# @match type?

I’m utterly confused why the following code doesn’t produce identical results (i.e. selecting on type with @match (Match.jl) or if…elseif…end). With @match (get_fmt1) regardless of the actual type, always an integer type is matched…? More insight much appreciated.

``````using Match

function get_fmt1(a)
T = typeof(a)
S = supertype(T)
println("Ta, Sa = \$T, \$S")
fmt(a) = @match S begin
# Signed => "d"
Integer || Signed || Unsigned || Bool || BigInt => "d"
AbstractFloat                           => "f"
AbstractString                          => "s"
_,Any                                   => "s"
end
fmt(a)
end

function get_fmt2(a)
T = typeof(a)
S = supertype(T)
# println("Ta, Sa = \$T, \$S")
if S in [Integer Signed Unsigned Bool BigInt ] return "d"
elseif S == AbstractFloat   return "f"
elseif S == AbstractString  return "s"
else return "o"
end
end

trials = [ 1 1.0 "Foo" Inf ]

println("FMT 1")
for a in  trials
Ta = typeof(a)
Sa = supertype(Ta)
println("a, Ta, Sa = \$a, \$Ta, \$Sa")
println("fmt a = ", get_fmt1(a))
end

println("FMT 2")
for a in  trials
Ta = typeof(a)
Sa = supertype(Ta)
println("a, Ta, Sa = \$a, \$Ta, \$Sa")
println("fmt a = ", get_fmt2(a))
end
``````

It seems that `@match` handles types not as values, and expressions like

``````julia>  macroexpand(:(@match S begin
AbstractFloat => "f"
Integer  => "d"
AbstractString => "s"
_ => "s"
end))
quote  # REPL[53], line 2:
"f"
end
``````

always return the first match. You may want open an issue on Github for the library, to see if this is intended or a bug.

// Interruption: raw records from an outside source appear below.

(** A positive truncation bounded by an integer. *)
Lemma py_int_bounds (x : Q) (bound : Z) :
  (0 < py_int x)%Z → (x <= inject_Z bound)%Q → (py_int x ≤ bound)%Z.
Proof.
  intros Hpos Hle.
  destruct (Qlt_le_dec x 0) as [Hneg|Hnonneg].
  { apply py_int_negative in Hneg. lia. }
  rewrite py_int_floor by exact Hnonneg.
  rewrite <- (Qfloor_Z bound). apply Qfloor_resp_le, Hle.
Qed.

Lemma py_int_below (x : Q) (bound : Z) :
  (0 < py_int x)%Z → (x < inject_Z bound)%Q → (py_int x < bound)%Z.
Proof.
  intros Hpos Hlt.
  destruct (Qlt_le_dec x 0) as [Hneg|Hnonneg].
  { apply py_int_negative in Hneg. lia. }
  rewrite py_int_floor by exact Hnonneg.
  pose proof (Qfloor_le x) as Hfloor.
  assert (inject_Z (Qfloor x) < inject_Z bound)%Q as Hlt' by lra.
  rewrite <- Zlt_Qlt in Hlt'. exact Hlt'.
Qed.

(** X9. [resize_frame] with a maximal resolution returns the frame itself
    when (and only when) the frame already fits.  Otherwise the new size
    keeps the proportions of the frame up to rounding, is smaller than the
    frame in both directions, is no larger than the maximum and reaches it,
    up to rounding, in the direction that limits the scale; the result is
    the area resize to that size, unless a side has become 0, which OpenCV
    refuses.  It never enlarges a frame. *)
Theorem resize_frame_within_bounds `{ImageOps Frame Hist} `{ImageIO Frame}
    (frame : Frame) (max_width max_height : Z) :
  let width := Z.of_nat (shape frame).1.2 in
  let height := Z.of_nat (shape frame).1.1 in
  let result :=
    OptimizedPipeline.resize_frame frame (Some (max_width, max_height)) in
  (1 ≤ width)%Z → (1 ≤ height)%Z → (1 ≤ max_width)%Z → (1 ≤ max_height)%Z →
  ((width ≤ max_width)%Z ∧ (height ≤ max_height)%Z → result = Returns frame) ∧
  (¬ ((width ≤ max_width)%Z ∧ (height ≤ max_height)%Z) →
   ∃ new_width new_height,
     result
     = (if (new_width <=? 0)%Z || (new_height <=? 0)%Z then Raises Cv2Error
        else Returns (resize_INTER_AREA frame (new_width, new_height))) ∧
     (0 ≤ new_width < width)%Z ∧ (0 ≤ new_height < height)%Z ∧
     (new_width ≤ max_width)%Z ∧ (new_height ≤ max_height)%Z ∧
     ((max_width * height ≤ max_height * width)%Z →
      (max_width - 1 ≤ new_width)%Z) ∧
     ((max_height * width ≤ max_width * height)%Z →
      (max_height - 1 ≤ new_height)%Z) ∧
     (- (2 * height) < new_width * height - new_height * width < 2 * width)%Z).
Proof.
  intros width height result Hw Hh Hmw Hmh. subst result width height.
  unfold OptimizedPipeline.resize_frame.
  destruct (shape frame) as [[h w] depth]. cbn [fst snd] in *.
  unfold py_truediv.
  destruct (Qeq_bool (inject_Z (Z.of_nat w)) 0) eqn:Hwz.
  { apply Qeq_bool_iff in Hwz. unfold Qeq in Hwz. cbn in Hwz. lia. }
  cbn [outcome_bind].
  destruct (Qeq_bool (inject_Z (Z.of_nat h)) 0) eqn:Hhz.
  { apply Qeq_bool_iff in Hhz. unfold Qeq in Hhz. cbn in Hhz. lia. }
  cbn [outcome_bind]. clear Hwz Hhz.
  set (W := inject_Z (Z.of_nat w)) in *.
  set (Ht := inject_Z (Z.of_nat h)) in *.
  set (MW := inject_Z max_width). set (MH := inject_Z max_height).
  assert (1 <= W)%Q as HW by (unfold W, Qle; cbn; lia).
  assert (1 <= Ht)%Q as HHt by (unfold Ht, Qle; cbn; lia).
  assert (1 <= MW)%Q as HMW by (unfold MW, Qle; cbn; lia).
  assert (1 <= MH)%Q as HMH by (unfold MH, Qle; cbn; lia).
  set (a := (MW / W)%Q). set (b := (MH / Ht)%Q).
  assert (W * a == MW)%Q as Ha by (unfold a; field; lra).
  assert (Ht * b == MH)%Q as Hb by (unfold b; field; lra).
  assert (0 < a)%Q as Hapos by (apply Qlt_shift_div_l; lra).
  assert (0 < b)%Q as Hbpos by (apply Qlt_shift_div_l; lra).
  set (scale := py_min (py_min a b) 1.0).
  assert ((scale <= a)%Q ∧ (scale <= b)%Q ∧ (scale <= 1)%Q ∧ (0 < scale)%Q ∧
          ((1 <= a)%Q → (1 <= b)%Q → (1 <= scale)%Q) ∧
          ((scale < 1)%Q → (scale == a)%Q ∨ (scale == b)%Q))
    as (Hsa & Hsb & Hs1 & Hspos & Hfit & Htight).
  { unfold scale, py_min.
    destruct (Qlt_bool_spec b a);
      [destruct (Qlt_bool_spec 1.0 b) | destruct (Qlt_bool_spec 1.0 a)];
      repeat split; intros; try lra;
      first [left; reflexivity | right; reflexivity | exfalso; lra]. }
  split.
  - intros [Hfw Hfh].
    assert (1 <= a)%Q as Hone_a.
    { apply Qle_shift_div_l; [lra|]. unfold W, MW.
      rewrite Qmult_1_l, <- Zle_Qle. exact Hfw. }
    assert (1 <= b)%Q as Hone_b.
    { apply Qle_shift_div_l; [lra|]. unfold Ht, MH.
      rewrite Qmult_1_l, <- Zle_Qle. exact Hfh. }
    destruct (Qlt_bool_spec scale 1.0) as [Hsmall|_]; [|reflexivity].
    specialize (Hfit Hone_a Hone_b). exfalso. lra.
  - intros Hnot.
    assert (scale < 1)%Q as Hsmall.
    { destruct (Qlt_le_dec scale 1) as [Hlt|Hge]; [exact Hlt|].
      exfalso. apply Hnot.
      assert (W * 1 <= W * a)%Q by (apply Qmult_le_l; lra).
      assert (Ht * 1 <= Ht * b)%Q by (apply Qmult_le_l; lra).
      split; rewrite Zle_Qle; [fold W MW | fold Ht MH]; lra. }
    destruct (Qlt_bool_spec scale 1.0) as [_|Hlarge]; [|exfalso; lra].
    set (X := (W * scale)%Q). set (Y := (Ht * scale)%Q).
    assert (0 <= X)%Q as HX by (apply Qmult_le_0_compat; lra).
    assert (0 <= Y)%Q as HY by (apply Qmult_le_0_compat; lra).
    assert (X <= W * a)%Q as HXa by (apply Qmult_le_l; lra).
    assert (Y <= Ht * b)%Q as HYb by (apply Qmult_le_l; lra).
    assert (X < W * 1)%Q as HXW by (apply Qmult_lt_l; lra).
    assert (Y < Ht * 1)%Q as HYH by (apply Qmult_lt_l; lra).
    exists (py_int X), (py_int Y). split; [reflexivity|].
    rewrite !py_int_floor by assumption.
    pose proof (Qfloor_le X) as HfX. pose proof (Qlt_floor X) as HcX.
    pose proof (Qfloor_le Y) as HfY. pose proof (Qlt_floor Y) as HcY.
    set (nw := Qfloor X) in *. set (nh := Qfloor Y) in *.
    rewrite inject_Z_plus in HcX, HcY.
    change (inject_Z 1) with 1%Q in HcX, HcY.
    assert (0 ≤ nw)%Z as Hnw0.
    { change 0%Z with (Qfloor 0). apply Qfloor_resp_le. exact HX. }
    assert (0 ≤ nh)%Z as Hnh0.
    { change 0%Z with (Qfloor 0). apply Qfloor_resp_le. exact HY. }
    assert (inject_Z nw * Ht <= X * Ht)%Q as Hp1
      by (apply Qmult_le_compat_r; lra).
    assert (X * Ht <= (inject_Z nw + 1) * Ht)%Q as Hp2
      by (apply Qmult_le_compat_r; lra).
    assert (inject_Z nh * W <= Y * W)%Q as Hp3
      by (apply Qmult_le_compat_r; lra).
    assert (Y * W <= (inject_Z nh + 1) * W)%Q as Hp4
      by (apply Qmult_le_compat_r; lra).
    assert (X * Ht == Y * W)%Q as Hsame by (unfold X, Y; ring).
    split; [split; [exact Hnw0|]; rewrite Zlt_Qlt; fold W; lra|].
    split; [split; [exact Hnh0|]; rewrite Zlt_Qlt; fold Ht; lra|].
    split; [rewrite Zle_Qle; fold MW; lra|].
    split; [rewrite Zle_Qle; fold MH; lra|].
    assert (a * (W * Ht) == MW * Ht)%Q as HaWH by (rewrite <- Ha; ring).
    assert (b * (W * Ht) == MH * W)%Q as HbWH by (rewrite <- Hb; ring).
    assert (0 < W * Ht)%Q as HWH
      by (apply Qmult_lt_0_compat; lra).
    split; [|split].
    + intros Hlimit.
      assert (MW * Ht <= MH * W)%Q as Hq.
      { unfold MW, Ht, MH, W. rewrite <- !inject_Z_mult, <- Zle_Qle.
        exact Hlimit. }
      assert (a <= b)%Q as Hab.
      { destruct (Qlt_le_dec b a) as [Hlt|Hle]; [|exact Hle]. exfalso.
        assert (b * (W * Ht) < a * (W * Ht))%Q
          by (apply Qmult_lt_compat_r; assumption).
        lra. }
      assert (X == MW)%Q as HXM.
      { unfold X. rewrite <- Ha.
        destruct (Htight Hsmall) as [Heq|Heq]; rewrite Heq;
          [reflexivity|].
        assert (a == b)%Q as -> by lra. reflexivity. }
      assert (inject_Z max_width < inject_Z (nw + 1))%Q as Hlt.
      { rewrite inject_Z_plus. fold MW. change (inject_Z 1) with 1%Q. lra. }
      rewrite <- Zlt_Qlt in Hlt. lia.
    + intros Hlimit.
      assert (MH * W <= MW * Ht)%Q as Hq.
      { unfold MW, Ht, MH, W. rewrite <- !inject_Z_mult, <- Zle_Qle.
        exact Hlimit. }
      assert (b <= a)%Q as Hab.
      { destruct (Qlt_le_dec a b) as [Hlt|Hle]; [|exact Hle]. exfalso.
        assert (a * (W * Ht) < b * (W * Ht))%Q
          by (apply Qmult_lt_compat_r; assumption).
        lra. }
      assert (Y == MH)%Q as HYM.
      { unfold Y. rewrite <- Hb.
        destruct (Htight Hsmall) as [Heq|Heq]; rewrite Heq;
          [|reflexivity].
        assert (a == b)%Q as -> by lra. reflexivity. }
      assert (inject_Z max_height < inject_Z (nh + 1))%Q as Hlt.
      { rewrite inject_Z_plus. fold MH. change (inject_Z 1) with 1%Q. lra. }
      rewrite <- Zlt_Qlt in Hlt. lia.
    + assert (inject_Z (nw * Z.of_nat h - nh * Z.of_nat w)
              == inject_Z nw * Ht - inject_Z nh * W)%Q as Hdiff.
      { unfold Z.sub. rewrite inject_Z_plus, inject_Z_opp, !inject_Z_mult.
        fold W Ht. ring. }
      assert (inject_Z (- (2 * Z.of_nat h)) == - (2 * Ht))%Q as Hlow
        by (rewrite inject_Z_opp, inject_Z_mult; reflexivity).
      assert (inject_Z (2 * Z.of_nat w) == 2 * W)%Q as Hhigh
        by (rewrite inject_Z_mult; reflexivity).
      split; rewrite Zlt_Qlt, Hdiff; [rewrite Hlow | rewrite Hhigh]; lra.
Qed.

In the meantime, you can work around the problem with

``````function type_letter(S)
@match S begin
_::Type{Integer} || _::Type{Signed} || _::Type{Unsigned} ||
_::Type{Bool} || _::Type{BigInt} => "d"
_::Type{AbstractFloat} => "f"
_::Type{AbstractString} => "s"
_ => "s"
end
end
``````

which works as

``````julia>  [type_letter(supertype(typeof(x))) for x in [1 1.0 "Foo" Inf]]
1×4 Array{String,2}:
"d"  "f"  "s"  "f"
``````

Finally, while your actual use case may differ from the MWE, I am not sure that pattern matching is the best way to approach this.

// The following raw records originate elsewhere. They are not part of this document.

(** * Devfile parser: reference resolution and sync-folder computation

    A shallow embedding of [pkg/devfile/parser] (parseDevfile, Parse,
    ParseRawDevfile, ParseFromURL, ParseFromData, parseParentAndPlugin) and
    of [addSyncFolder] from the generator package, with the properties the
    specification states about them. *)

From stdpp Require Import base decidable option list strings gmap.
From Stdlib Require Import Ascii Lia.

Local Open Scope string_scope.
Local Open Scope list_scope.

(** Go's [error] values.  [errors.Wrapf err msg] prints as
    [msg ++ ": " ++ err]. *)
Definition Error : Type := string.

Definition Wrapf (err : Error) (msg : string) : Error := msg +:+ ": " +:+ err.

(** ** Data model (github.com/devfile/api, v1alpha2)

    The structs live in the API library; the fields below are the ones the
    parser and the generator read.  Go's [reflect.DeepEqual] against a zero
    value becomes a decidable equality with the [zero] of each record. *)

Module ContainerComponent.
Record t : Type := { Image : string; MemoryLimit : string }.
#[global] Instance eq_dec : EqDecision t.
Proof. solve_decision. Defined.
End ContainerComponent.

Module VolumeComponent.
Record t : Type := { Size : string }.
#[global] Instance eq_dec : EqDecision t.
Proof. solve_decision. Defined.
End VolumeComponent.

Module ExecCommand.
Record t : Type := { CommandLine : string; Component : string }.
#[global] Instance eq_dec : EqDecision t.
Proof. solve_decision. Defined.
End ExecCommand.

Module Command.
Record t : Type := { Id : string; Exec : option ExecCommand.t }.
#[global] Instance eq_dec : EqDecision t.
Proof. solve_decision. Defined.
End Command.
(** X1: words joined by single spaces are split back into the same words. *)
Theorem tokens_join_words (ws : list string) :
  ws <> [] -> Forall (fun w => no_space w /\ w <> "") ws ->
  tokens (Str.join " " ws) = ws.
Proof.
  intros Hne Hws. unfold tokens, Str.strip.
  destruct (join_words_shape ws Hne Hws) as (c0 & rest0 & Hj0 & Hc0 & Hr).
  assert (Str.lstrip (Str.join " " ws) = Str.join " " ws) as ->.
  { rewrite Hj0. simpl. by rewrite Hc0. }
  rewrite Hr. clear c0 rest0 Hj0 Hc0 Hr.
  induction ws as [|w [|w' ws] IH]; [done|..];
    apply Forall_cons in Hws as [[Hw Hwne] Hws].
  - cbn [Str.join String.concat].
    rewrite <- (append_empty_r w) at 1.
    rewrite (re_split_spaces_word false w "" "" []) by done.
    by rewrite append_empty_r.
  - rewrite join_cons2.
    destruct (join_words_shape (w' :: ws) ltac:(done) Hws)
      as (c & rest & Hj & Hc & _).
    rewrite (re_split_spaces_word false w _ "" (w' :: ws)); try done.
    + by rewrite append_empty_r.
    + change (" " ++ Str.join " " (w' :: ws))%string
        with (String " " (Str.join " " (w' :: ws))).
      cbn [Str.re_split_spaces]. change (Str.isspace " ") with true. cbn iota.
      f_equal. rewrite <- (IH ltac:(done) Hws) at 2.
      rewrite Hj. cbn [Str.re_split_spaces]. by rewrite Hc.
Qed.

Lemma lstrip_blank q : blank q -> Str.lstrip q = "".
Proof.
  induction q as [|c q IH]; [done|]. intros [Hc Hq]%Forall_cons.
  simpl. rewrite Hc. by apply IH.
Qed.

Lemma tokens_blank q : blank q -> tokens q = [""].
Proof. intros Hq. unfold tokens, Str.strip. by rewrite (lstrip_blank q Hq). Qed.

(** ** The bags as functions of the tokens *)

Lemma fold_classify_cons token l :
  fold_left classify (token :: l) no_bags =
  bags_app (classify no_bags token) (fold_left classify l no_bags).
Proof. cbn [fold_left]. apply fold_classify_app. Qed.

Lemma bags_of_tokens l :
  let b := fold_left classify l no_bags in
  tags b = Str.drop 4 <$> filter (fun t => kind_of t = TagToken) l
  /\ years b = Str.drop 5 <$> filter (fun t => kind_of t = YearToken) l
  /\ mimes b = Str.drop 5 <$> filter (fun t => kind_of t = MimeToken) l
  /\ excludes b = Str.drop 1 <$> filter (fun t => kind_of t = Exclusion) l.
Proof.
  induction l as [|token l IH]; [done|].
  rewrite fold_classify_cons, classify_by_kind. cbn zeta in *.
  destruct IH as (Ht & Hy & Hm & He).
  rewrite !filter_cons.
  destruct (kind_of token); cbn [bags_app tags years mimes excludes app];
    repeat case_decide; try done; cbn [fmap list_fmap];
    by rewrite Ht, Hy, Hm, He.
Qed.

Lemma conditions_of_tokens l :
  let b := fold_left classify l no_bags in
  length (params b) = 2 * length (filter (fun t => kind_of t = Literal) l)
  /\ length (filter (fun f => f = LIKE_TERM) (conditions b))
     = length (filter (fun t => kind_of t = Literal) l)
  /\ length (filter (fun f => f <> LIKE_TERM) (conditions b))
     = length (filter (fun t => kind_of t = Keyword) l).
Proof.
  induction l as [|token l IH]; [done|].
  rewrite fold_classify_cons, classify_by_kind. cbn zeta in *.
  destruct IH as (Hp & Hl & Hk).
  rewrite !filter_cons.
  destruct (kind_of token); cbn [bags_app params conditions app];
    repeat case_decide; try done; rewrite ?filter_cons;
    repeat case_decide; try done; cbn [length]; try lia.
  all: by destruct (String.eqb token "AND").
Qed.

(** ** Preparing and binding, in general *)

Lemma compile_params b :
  (compile b).2 =
  params b ++ tags b ++ years b ++ (Str.contains_pattern <$> mimes b)
  ++ (Str.contains_pattern <$> excludes b)
  ++ (Str.contains_pattern <$> excludes b).
Proof.
  unfold compile.
  destruct (tags b), (years b), (mimes b), (excludes b), (conditions b);
    cbn [is_empty snd fmap list_fmap]; by rewrite <- ?app_assoc, ?app_nil_r.
Qed.

Lemma prepare_app sql1 sql2 :
  prepare (sql1 ++ sql2) =
  match prepare sql1, prepare sql2 with
  | Some ts1, Some ts2 => Some (ts1 ++ ts2)
  | _, _ => None
  end.
Proof.
  induction sql1 as [|c sql1 IH]; cbn [app prepare].
  - by destruct (prepare sql2).
  - rewrite IH. destruct (parse_clause c), (prepare sql1), (prepare sql2);
      by rewrite <- ?app_assoc.
Qed.

Lemma prepare_compile b :
  prepare (compile b).1 =
  match (if is_empty (conditions b) then Some []
         else parse_conditions (KW_AND :: conditions b)) with
  | Some cs => Some (group_terms b ++ cs)
  | None => None
  end.
Proof.
  unfold compile, group_terms.
  destruct (is_empty (tags b)), (is_empty (years b)), (is_empty (mimes b)),
    (is_empty (excludes b)), (is_empty (conditions b));
    cbn [fst app prepare parse_clause]; try done.
  all: destruct (parse_conditions (KW_AND :: conditions b)); cbn [app]; try done.
  all: by rewrite ?app_nil_r.
Qed.

Lemma bind_params_Some ts (ps : list string) :
  is_Some (bind_params ts ps) <-> length ps = placeholder_count ts.
Proof.
  unfold placeholder_count. revert ps.
  induction ts as [|[k t] ts IH]; intros ps;
    cbn [bind_params fmap list_fmap sum_list sum_list_with snd id].
  - destruct ps; cbn; split; (done || by intros []).
  - destruct (Nat.ltb_spec (length ps) (placeholders t)) as [Hlt|Hge].
    + split; [by intros []|intros ?; lia].
    + rewrite fmap_is_Some, IH, length_drop. lia.
Qed.

Lemma parse_conditions_count fs :
  (forall ts, parse_conditions fs = Some ts ->
     length (filter (fun f => f = LIKE_TERM) fs) = length ts
     /\ length (filter (fun f => f <> LIKE_TERM) fs) = length ts
     /\ placeholder_count ts = 2 * length ts)
  /\ (forall f ts, parse_conditions (f :: fs) = Some ts ->
        length (filter (fun f => f = LIKE_TERM) (f :: fs)) = length ts
        /\ length (filter (fun f => f <> LIKE_TERM) (f :: fs)) = length ts
        /\ placeholder_count ts = 2 * length ts).
Proof.
  induction fs as [|g fs [IH1 IH2]].
  - split; [by intros ts [= <-]|]. by intros [] ts.
  - split; [apply IH2|].
    intros f ts Hparse.
    destruct f, g; try done; cbn [parse_conditions] in Hparse;
      destruct (parse_conditions fs) as [ts'|] eqn:Hfs; try done;
      injection Hparse as <-;
      destruct (IH1 ts' eq_refl) as (H1 & H2 & H3);
      rewrite !filter_cons; repeat case_decide; try done;
      cbn [length]; unfold placeholder_count in *;
      cbn [fmap list_fmap sum_list sum_list_with snd placeholders id];
      rewrite ?H1, ?H2; repeat split; try done; lia.
Qed.

Lemma placeholder_count_app ts1 ts2 :
  placeholder_count (ts1 ++ ts2) = placeholder_count ts1 + placeholder_count ts2.
Proof. apply sum_list_with_app. Qed.

Lemma placeholder_count_groups b :
  placeholder_count (group_terms b) =
  length (tags b) + length (years b) + length (mimes b)
  + (if is_empty (excludes b) then 0 else 2).
Proof.
  unfold group_terms. rewrite !placeholder_count_app.
  destruct (tags b), (years b), (mimes b), (excludes b); cbn; lia.
Qed.

(** ** LIKE and substrings *)







Section MoreSearchProperties.

Variable strftime_Y : string -> option string.

(** ** The shape of every outcome *)

Lemma search_documents_answers s query rows :
  search_documents strftime_Y s query = Ok rows ->
  exists bs, forall s', search_documents strftime_Y s' query = Ok (answers strftime_Y s' bs).
Proof.
  unfold search_documents. destruct (parse_search_query query) as [sql ps].
  unfold execute. destruct (prepare sql) as [ts|]; [|done].
  destruct (bind_params ts ps) as [bs|]; [|done]. intros _. by exists bs.
Qed.

Lemma elem_of_answers s bs r :
  r ∈ answers strftime_Y s bs <->
  exists id d, Documents s !! id = Some d
    /\ where_value strftime_Y s id d true bs = true
    /\ r = make_row s id d.
Proof.
  unfold answers. rewrite order_by_created_at_desc_perm, list_elem_of_fmap.
  split.
  - intros ([id d] & -> & [Hv Hin]%list_elem_of_filter).
    exists id, d. rewrite <- elem_of_map_to_list. by apply Is_true_true in Hv.
  - intros (id & d & Hd & Hv & ->). exists (id, d). split; [done|].
    apply list_elem_of_filter. split; [by apply Is_true_true|].
    by apply elem_of_map_to_list.
Qed.

Lemma answers_ids_NoDup s bs : NoDup (row_document_id <$> answers strftime_Y s bs).
Proof.
  unfold answers. rewrite order_by_created_at_desc_perm, <- list_fmap_compose.
  rewrite (list_fmap_ext _ fst) by done.
  apply (sublist_NoDup _ ((map_to_list (Documents s)).*1));
    [apply NoDup_fst_map_to_list|].
  apply fmap_sublist, sublist_filter.
Qed.

(** X3: whenever a search answers, the rows are in descending order of
    [created_at], no document occurs twice, and every row shows the columns
    of the stored document with its id. *)
Theorem search_rows_are_stored_documents (s : Store) (query : string)
  (rows : list Row) :
  search_documents strftime_Y s query = Ok rows ->
  Sorted later_or_same rows
  /\ NoDup (row_document_id <$> rows)
  /\ forall r, r ∈ rows ->
       Documents s !! row_document_id r = Some (row_document r).2.
Proof.
  intros Hq. destruct (search_documents_answers s query rows Hq) as [bs Hbs].
  rewrite (Hbs s) in Hq. injection Hq as <-.
  split; [apply order_by_created_at_desc_sorted|].
  split; [apply answers_ids_NoDup|].
  intros r (id & d & Hd & _ & ->)%elem_of_answers.
  by rewrite row_document_make_row.
Qed.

@Tamas_Papp The “Julia proper way” would be to dispatch `type_letter(S)` on `typeof(S)` (…you notice I’m coming from the Python world…), the match behavior still seems problematic to me – I have posted an issue to the Match.jl github repos.

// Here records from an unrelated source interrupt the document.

(** * Schema reference resolution and documentation index

    A shallow embedding of the OpenAPI reference tooling of the
    documentation site:

    - [Resolve]   : [src/lib/openapi/resolve.ts] (JSON pointers),
    - [SchemaLib] : the schema classifier ([./schema]),
    - [Reference] : the reference collector, the section builder and the
                    row builders (the module that imports [./schema]).

    Recursive functions that follow [$ref] links can loop on cyclic or
    dangling references (in JavaScript: a stack overflow).  They take a
    [fuel] argument, each call spends one unit, and [None] means that the
    fuel ran out.  Functions that only recurse into the node they were
    given are structural fixpoints and total. *)

From Stdlib Require Import String Ascii List ZArith Lia Bool Arith PeanoNat.
From Stdlib Require Import Permutation DecimalString Sorted.
Import ListNotations.
Set Warnings "-register-all".

Local Open Scope string_scope.
Local Open Scope list_scope.

(** ** JavaScript primitives used by the sources *)

Module Js.

(** [s === t] on strings. *)
Definition str_eqb (s t : string) : bool := String.eqb s t.

(** Truthiness of a string: every string but the empty one. *)
Definition nonEmpty (s : string) : bool :=
  match s with EmptyString => false | String _ _ => true end.

(** Truthiness of an optional string field ([undefined] is falsy). *)
Definition truthy (o : option string) : bool :=
  match o with Some s => nonEmpty s | None => false end.

(** [o === t] for an optional string field. *)
Definition strIs (o : option string) (t : string) : bool :=
  match o with Some s => str_eqb s t | None => false end.

(** [a || b] on optional arrays: an array, even empty, is truthy. *)
Definition orElse {A : Type} (a b : option A) : option A :=
  match a with Some _ => a | None => b end.

Definition slash : ascii := "/"%char.
Definition tilde : ascii := "~"%char.

(** [s.startsWith(p)]. *)
Definition startsWith (p s : string) : bool := String.prefix p s.

(** [s.slice(n)] for [n] within the string. *)
Fixpoint slice (n : nat) (s : string) : string :=
  match n, s with
  | O, _ => s
  | S _, EmptyString => EmptyString
  | S n', String _ r => slice n' r
  end.

(** [s.split("/")]: never the empty array; the empty string gives one
    empty segment. *)
Fixpoint split (s : string) : list string :=
  match s with
  | EmptyString => [EmptyString]
  | String c r =>
      if Ascii.eqb c slash then EmptyString :: split r
      else match split r with
           | h :: t => String c h :: t
           | [] => [String c EmptyString]
           end
  end.

(** [arr.pop()] read as an expression: the last element. *)
Definition pop {A : Type} (l : list A) : option A :=
  match rev l with [] => None | x :: _ => Some x end.

(** [parts.join("/")]. *)
Fixpoint join (l : list string) : string :=
  match l with
  | [] => EmptyString
  | [s] => s
  | s :: r => (s ++ String slash (join r))%string
  end.

(** [s.replace(/~1/g, "/")]: every occurrence, left to right. *)
Fixpoint replace_tilde1 (s : string) : string :=
  match s with
  | EmptyString => EmptyString
  | String c r =>
      match r with
      | String d r' =>
          if Ascii.eqb c tilde && Ascii.eqb d "1"%char
          then String slash (replace_tilde1 r')
          else String c (replace_tilde1 r)
      | EmptyString => String c EmptyString
      end
  end.

(** [s.replace(/~0/g, "~")]. *)
Fixpoint replace_tilde0 (s : string) : string :=
  match s with
  | EmptyString => EmptyString
  | String c r =>
      match r with
      | String d r' =>
          if Ascii.eqb c tilde && Ascii.eqb d "0"%char
          then String tilde (replace_tilde0 r')
          else String c (replace_tilde0 r)
      | EmptyString => String c EmptyString
      end
  end.

(** Stable sort by a comparator ([Array.prototype.sort] is stable):
    insertion from the right keeps equal elements in input order. *)
Section Sort.
Context {A : Type} (cmp : A -> A -> comparison).

Fixpoint insert (x : A) (l : list A) : list A :=
  match l with
  | [] => [x]
  | y :: r =>
      match cmp x y with
      | Gt => y :: insert x r
      | _ => x :: l
      end
  end.

Definition sort (l : list A) : list A := fold_right insert [] l.
End Sort.

(** [obj[k]] on a record given by its entries, and [Map.prototype.get]. *)
Fixpoint assoc {A : Type} (k : string) (l : list (string * A)) : option A :=
  match l with
  | [] => None
  | (k', v) :: r => if str_eqb k' k then Some v else assoc k r
  end.

(** A [Map<string, V>] is the list of its entries in insertion order.
    [Map.prototype.has] and [Map.prototype.set]: setting a present key
    keeps its place, a new key goes last. *)
Definition has {V : Type} (m : list (string * V)) (k : string) : bool :=
  existsb (fun e => str_eqb (fst e) k) m.

Fixpoint set {V : Type} (m : list (string * V)) (k : string) (v : V)
  : list (string * V) :=
  match m with
  | [] => [(k, v)]
  | (k', v') :: r =>
      if str_eqb k' k then (k, v) :: r else (k', v') :: set r k v
  end.

(** The double quote character. *)
Definition quote : string := String (ascii_of_nat 34) EmptyString.

End Js.

(** ** Option as the out-of-fuel monad *)

Definition bind {A B : Type} (m : option A) (k : A -> option B) : option B :=
  match m with Some a => k a | None => None end.

Notation "x <- m ;; k" := (bind m (fun x => k))
  (at level 61, m at next level, right associativity).

(** [arr.map(f)] with a body that may run out of fuel. *)
Fixpoint mapM {A B : Type} (f : A -> option B) (l : list A) : option (list B) :=
  match l with
  | [] => Some []
  | x :: r => y <- f x ;; ys <- mapM f r ;; Some (y :: ys)
  end.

I think that `type_letter` dispatches on a type, see the example below it. Depending on how you plan to extend this, consider something like

``````type_letter{T <: Integer}(::Type{T}) = "d"
type_letter(::Type{AbstractFloat}) = "f"
type_letter(::Type{AbstractString}) = "s"
type_letter(_) = "s"            # fallback

get_fmt{T}(a::T) = type_letter(supertype(T))
``````

Also, depending on your use case, consider

``````get_fmt{T <: AbstractFloat}(x::T) = "f"
get_fmt{T <: Integer}(x::T) = "d"
get_fmt{T <: AbstractString}(x::T) = "s"
get_fmt(x) = "s"                # fallback

get_fmt.([1 1.0 "Foo" Inf])
``````

@Tamas_Papp The true julian/dispatch (very un-pythonic/test) way. Thanks.